Не сердясь за пренебрежение, Горшенин наблюдал их работу. Ему казалось: они садовники, поливают мачту синим огнем, и она, как трубчатая, возносимая к небу заросль, увеличивается у них под руками.
— Слушайте, дайте и мне! Дайте и мне попробовать! — попросил он их вдруг.
— А сможешь? Небось не держал никогда, — сказал тот, что постарше. — А ну попробуй. Почувствуй, как мы малюем, — и протянул аппарат.
Горшенин, и в самом деле не державший никогда автоген, одним провидением, одним ощущением привыкшей работать руки принял огнедышащую кисть. На обрезке железа, не отрываясь, чувствуя пламя и упругость металла, единым движением начертал живое, летящее диво с Машиным восхищенным лицом, с бурей крыльев над ее головой. Смотрел, как остывает лицо и у глаз, словно слезы, стальные брызги.
7
Ночь, блестящее, в лунном свете окно с темным, погибающим от холода цветком, и она говорит: — Алеша, родной, я так люблю тебя, так тобой дорожу. Помнишь, на лестнице, на Никольской, мы стояли и ты у меня черемуху из губ отнимал? Кого, как не тебя, мне любить? Наша жизнь, Алеша, такая короткая…
— Сегодня кончил еще одну акварель. Выставка будет, я знаю. Егор Данилыч обещал под честное стариковское слово. Он там хозяин полный. Еще бы, столько лет в музее. Не им чета. Сделаем выставку, обязательно!
— Да, да, непременно… У тебя есть такая картина про Никольскую гору. Искала ее недавно, хотела посмотреть, не нашла. Она на выставке будет?

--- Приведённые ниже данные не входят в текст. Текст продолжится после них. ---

(* ===== verification/Strings.v ===== *)
(** * JavaScript strings

    The methods of strings the source uses, on UTF-8 bytes: a character that
    [trim] and [\s] count as white space is one, two or three bytes here. *)

From S2P Require Import Prelude.

Open Scope string_scope.

Definition ascii_is (n : nat) (c : Ascii.ascii) : bool :=
  bool_decide (Ascii.nat_of_ascii c = n).

(** [toLowerCase] on ASCII letters and on the Kelvin sign, the characters whose
    lower case is ASCII. *)
Definition lower_ascii (c : Ascii.ascii) : Ascii.ascii :=
  let n := Ascii.nat_of_ascii c in
  if ((65 <=? n) && (n <=? 90))%nat then Ascii.ascii_of_nat (n + 32) else c.

Fixpoint to_lower (s : string) : string :=
  match s with
  | "" => ""
  | String c1 r1 =>
      match r1 with
      | String c2 (String c3 r3) =>
          if ascii_is 226 c1 && ascii_is 132 c2 && ascii_is 170 c3
          then String (Ascii.ascii_of_nat 107) (to_lower r3)
          else String (lower_ascii c1) (to_lower r1)
      | _ => String (lower_ascii c1) (to_lower r1)
      end
  end.

(** The white space of one byte (tab to carriage return, space), of two
    (U+00A0) and of three (U+1680, U+2000 to U+200A, U+2028, U+2029, U+202F,
    U+205F, U+3000, U+FEFF). *)
Definition blank1 (c : Ascii.ascii) : bool :=
  let n := Ascii.nat_of_ascii c in (((9 <=? n) && (n <=? 13)) || (n =? 32))%nat.
Definition blank2 (c1 c2 : Ascii.ascii) : bool := ascii_is 194 c1 && ascii_is 160 c2.
Definition blank3 (c1 c2 c3 : Ascii.ascii) : bool :=
  let n3 := Ascii.nat_of_ascii c3 in
  (ascii_is 225 c1 && ascii_is 154 c2 && ascii_is 128 c3)
  || (ascii_is 226 c1 && ascii_is 128 c2
      && (((128 <=? n3) && (n3 <=? 138)) || (n3 =? 168) || (n3 =? 169) || (n3 =? 175))%nat)
  || (ascii_is 226 c1 && ascii_is 129 c2 && ascii_is 159 c3)
  || (ascii_is 227 c1 && ascii_is 128 c2 && ascii_is 128 c3)
  || (ascii_is 239 c1 && ascii_is 187 c2 && ascii_is 191 c3).

Fixpoint trim_start (s : string) : string :=
  match s with
  | "" => ""
  | String c1 r1 =>
      if blank1 c1 then trim_start r1 else
      match r1 with
      | "" => s
      | String c2 r2 =>
          if blank2 c1 c2 then trim_start r2 else
          match r2 with
          | "" => s
          | String c3 r3 => if blank3 c1 c2 c3 then trim_start r3 else s
          end
      end
  end.

Fixpoint trim_end (s : string) : string :=
  match s with
  | "" => ""
  | String c r => if bool_decide (trim_start s = "") then "" else String c (trim_end r)
  end.

(** [value.trim()] *)
Definition js_trim (s : string) : string := trim_end (trim_start s).

(** The runs of characters that are not white space; [inside] one already. *)
Fixpoint count_fields (inside : bool) (s : string) : nat :=
  let char r1 := (if inside then 0 else 1) + count_fields true r1 in
  match s with
  | "" => 0
  | String c1 r1 =>
      if blank1 c1 then count_fields false r1 else
      match r1 with
      | "" => char r1
      | String c2 r2 =>
          if blank2 c1 c2 then count_fields false r2 else
          match r2 with
          | "" => char r1
          | String c3 r3 => if blank3 c1 c2 c3 then count_fields false r3 else char r1
          end
      end
  end.

(** [value.trim().split(/\s+/).length]: the empty string splits into one. *)
Definition field_count (s : string) : nat := Nat.max 1 (count_fields false (js_trim s)).

(** [value.split(c)] *)
Definition cons_first (c : Ascii.ascii) (l : list string) : list string :=
  match l with [] => [String c ""] | w :: ws => String c w :: ws end.

Fixpoint split_at (sep : Ascii.ascii) (s : string) : list string :=
  match s with
  | "" => [""]
  | String c r =>
      if bool_decide (c = sep) then "" :: split_at sep r else cons_first c (split_at sep r)
  end.

Definition slash : Ascii.ascii := Ascii.ascii_of_nat 47.
Definition backslash : Ascii.ascii := Ascii.ascii_of_nat 92.

(** [value.includes(c)], [value.replaceAll(c, d)] *)
Definition includes (c : Ascii.ascii) (s : string) : bool :=
  existsb (fun x => bool_decide (x = c)) (String.list_ascii_of_string s).

Fixpoint replaceAll (c d : Ascii.ascii) (s : string) : string :=
  match s with
  | "" => ""
  | String x r => String (if bool_decide (x = c) then d else x) (replaceAll c d r)
  end.

(** [value.lastIndexOf(c)], [None] for -1; [value.slice(n)]. *)
Fixpoint lastIndexOf (c : Ascii.ascii) (s : string) : option nat :=
  match s with
  | "" => None
  | String x r =>
      match lastIndexOf c r with
      | Some n => Some (S n)
      | None => if bool_decide (x = c) then Some 0 else None
      end
  end.

Fixpoint slice_from (n : nat) (s : string) : string :=
  match n, s with
  | O, _ => s
  | S n, String _ r => slice_from n r
  | S _, "" => ""
  end.

(** [value.slice(0, -n)]: for [n = 0] it is [value.slice(0, 0)], empty. *)
Definition slice_off (n : nat) (s : string) : string :=
  match n with O => "" | _ => String.substring 0 (String.length s - n) s end.

(** [value.startsWith(prefix) ? value.slice(prefix.length) : null] *)
Definition strip_prefix (prefix s : string) : option string :=
  if String.prefix prefix s then Some (slice_from (String.length prefix) s) else None.

(** [replace(/^\.+|\.+$/g, "")] *)
Fixpoint strip_leading_dots (s : string) : string :=
  match s with
  | "" => ""
  | String c r => if ascii_is 46 c then strip_leading_dots r else s
  end.

Fixpoint strip_trailing_dots (s : string) : string :=
  match s with
  | "" => ""
  | String c r =>
      if bool_decide (strip_leading_dots s = "") then "" else String c (strip_trailing_dots r)
  end.

Definition strip_dots (s : string) : string := strip_trailing_dots (strip_leading_dots s).

(** ** Facts *)

Lemma string_app_cons c (s t : string) : String c s +:+ t = String c (s +:+ t).
Proof. reflexivity. Qed.

Lemma string_app_nil_r (s : string) : s +:+ "" = s.
Proof. induction s as [|c s IH]; [done|]. by rewrite string_app_cons, IH. Qed.

Lemma string_app_assoc s1 s2 s3 : (s1 +:+ s2) +:+ s3 = s1 +:+ (s2 +:+ s3).
Proof. induction s1 as [|c s1 IH]; [done|]. exact (f_equal (String c) IH). Qed.

Lemma slice_from_app n s1 s2 :
  slice_from (String.length s1 + n) (s1 +:+ s2) = slice_from n s2.
Proof. by induction s1 as [|c s1 IH]. Qed.

Lemma substring_app s1 s2 : String.substring 0 (String.length s1) (s1 +:+ s2) = s1.
Proof.
  induction s1 as [|c s1 IH]; [by destruct s2 | exact (f_equal (String c) IH)].
Qed.

Lemma string_length_app s1 s2 :
  String.length (s1 +:+ s2) = (String.length s1 + String.length s2)%nat.
Proof. induction s1 as [|c s1 IH]; [done|]. exact (f_equal S IH). Qed.

Lemma strip_prefix_ok p s r : strip_prefix p s = Some r -> s = p +:+ r.
Proof.
  unfold strip_prefix. destruct (String.prefix p s) eqn:Hp; [intros [= <-]|done].
  revert s Hp. induction p as [|c p IH]; intros s Hp; [by destruct s|].
  destruct s as [|c' s]; [done|]. simpl in *. destruct (Ascii.ascii_dec c c') as [->|]; [|done].
  exact (f_equal (String c') (IH s Hp)).
Qed.

Lemma slice_off_app s1 s2 : s2 <> "" -> slice_off (String.length s2) (s1 +:+ s2) = s1.
Proof.
  intros Hne. unfold slice_off. rewrite string_length_app.
  destruct (String.length s2) as [|n] eqn:Hn; [by destruct s2|].
  replace (String.length s1 + S n - S n)%nat with (String.length s1) by lia. apply substring_app.
Qed.

Lemma lastIndexOf_split c s n :
  lastIndexOf c s = Some n -> exists s1 s2, s = s1 +:+ String c s2 /\ String.length s1 = n.
Proof.
  revert n. induction s as [|x s IH]; intros n; simpl; [done|].
  destruct (lastIndexOf c s) as [m|].
  - intros [= <-]. destruct (IH m eq_refl) as (s1 & s2 & -> & <-). by exists (String x s1), s2.
  - case_bool_decide as Hx; [intros [= <-]; subst x; by exists "", s | done].
Qed.

Lemma lastIndexOf_app c s1 s2 :
  lastIndexOf c (s1 +:+ s2) =
  match lastIndexOf c s2 with
  | Some n => Some (String.length s1 + n)%nat
  | None => lastIndexOf c s1
  end.
Proof.
  induction s1 as [|x s1 IH]; [change ("" +:+ s2) with s2; by destruct (lastIndexOf c s2)|].
  change (String x s1 +:+ s2) with (String x (s1 +:+ s2)). simpl. rewrite IH. by destruct (lastIndexOf c s2).
Qed.

Lemma slice_from_split s1 s2 : slice_from (String.length s1) (s1 +:+ s2) = s2.
Proof. rewrite <- (Nat.add_0_r (String.length s1)). apply slice_from_app. Qed.

Lemma prefix_app (p s : string) : String.prefix p (p +:+ s) = true.
Proof.
  induction p as [|c p IH]; [by destruct s|]. rewrite string_app_cons. simpl.
  by destruct (Ascii.ascii_dec c c).
Qed.

Lemma strip_prefix_app (p s : string) : strip_prefix p (p +:+ s) = Some s.
Proof. unfold strip_prefix. by rewrite prefix_app, slice_from_split. Qed.

Lemma includes_cons c x s : includes c (String x s) = bool_decide (x = c) || includes c s.
Proof. reflexivity. Qed.

Lemma includes_app c (s t : string) : includes c (s +:+ t) = includes c s || includes c t.
Proof.
  induction s as [|x s IH]; [done|]. rewrite string_app_cons, !includes_cons, IH. btauto.
Qed.

Lemma lastIndexOf_none c s : includes c s = false -> lastIndexOf c s = None.
Proof.
  induction s as [|x s IH]; [done|]. rewrite includes_cons. intros [Hx Hs]%orb_false_iff.
  simpl. by rewrite IH, Hx.
Qed.

(** The last of a separator that the rest does not hold. *)
Lemma lastIndexOf_last c s t :
  includes c t = false -> lastIndexOf c (s +:+ String c t) = Some (String.length s).
Proof.
  intros Ht. rewrite lastIndexOf_app. simpl. rewrite (lastIndexOf_none c t) by done.
  rewrite bool_decide_eq_true_2 by done. f_equal. lia.
Qed.

(** [split_at] on either side of a separator. *)
Lemma split_at_none sep s : includes sep s = false -> split_at sep s = [s].
Proof.
  induction s as [|x s IH]; [done|]. rewrite includes_cons. intros [Hx Hs]%orb_false_iff.
  simpl. by rewrite Hx, (IH Hs).
Qed.

Lemma split_at_app sep s t :
  includes sep s = false -> split_at sep (s +:+ String sep t) = s :: split_at sep t.
Proof.
  induction s as [|x s IH].
  - intros _. simpl. by rewrite bool_decide_eq_true_2.
  - rewrite includes_cons, string_app_cons. intros [Hx Hs]%orb_false_iff. simpl.
    by rewrite Hx, (IH Hs).
Qed.

(** A first character that is no white space. *)
Lemma trim_start_token c s :
  (33 <= Ascii.nat_of_ascii c <= 127)%nat -> trim_start (String c s) = String c s.
Proof.
  intros Hc.
  assert (Hn : forall n, (128 <= n)%nat -> ascii_is n c = false)
    by (intros n Hn; apply bool_decide_eq_false_2; lia).
  assert (H1 : blank1 c = false).
  { unfold blank1. apply orb_false_iff. split; [|apply Nat.eqb_neq; lia].
    apply andb_false_iff. right. apply Nat.leb_gt. lia. }
  assert (H2 : forall c2, blank2 c c2 = false) by (intros; unfold blank2; by rewrite Hn by lia).
  assert (H3 : forall c2 c3, blank3 c c2 c3 = false)
    by (intros; unfold blank3; rewrite !Hn by lia; reflexivity).
  cbn [trim_start]. rewrite H1. destruct s as [|c2 s]; [done|]. rewrite H2.
  destruct s as [|c3 s]; [done|]. by rewrite H3.
Qed.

— Конечно, все будут. Теперь, когда дело сделано, я займусь хозяйством. Заработаю, вот увидишь. Я же всегда зарабатывал. Возьму заказы. Ну во-первых, артель слепых. Они меня приглашали. Понимаешь, некоторые еще видят чуть-чуть, им нужны ориентиры. Яркие пятна на стенах. Ну зеленая стена, красная, синяя, поручни желтые. Обещали хорошо заплатить.
— Я думаю, Алеша, ну какая другая жизнь? Если и в этой нам хорошо, то какая другая? Еще станем вспоминать эти денечки как самые счастливые. Вон твоя рубашка на стуле, вон мое платье, темный цветок на окне. И мы вместе, и печь истоплена, и ужин был вкусный, спасибо, что приготовил, и в доме нашем мир да любовь. Ну какая другая жизнь?
— А еще в зверосовхоз приглашали. Там клуб нужно оформить, песцов рисовать. Заработаю кучу денег.
— Ты прекрасный художник, Алеша! Тебя признают, поверь. Твои картины прославятся. Ты мастер чудесный… Другая жизнь, для чего? Неужели лучше, чем эта? Всего не объять. Все уже было, и есть, и возможно одно повторение. Мой театр, мои репетиции, наш дом… Слава богу, здоровы. Слава богу, войны нет. И любим друг друга… Какая такая другая?
— Понимаешь, удивительно, когда работаю, счастлив, а окончил — будто птицы садятся на голову и долбят и долбят. И денег-то нету, и с выставкой все неясно, и с бабушкой нехорошо…
— Алеша, помнишь, как мы сидели за трапезой и боялись прикоснуться друг к другу, а потом прошло по улице стадо и оводы зазвенели о стекла… Много ли нам с тобой надо? Какие деньги? Какое еще богатство? Чтоб были живы-здоровы, любили, жалели друг друга.
— Вот погоди, заработаю, куплю тебе на рынке платок. Сегодня проходил, молодуха стоит торгует. И какая же красота!
— Луна-то какая, господи! Это все искушение. Луна нам дана в искушение.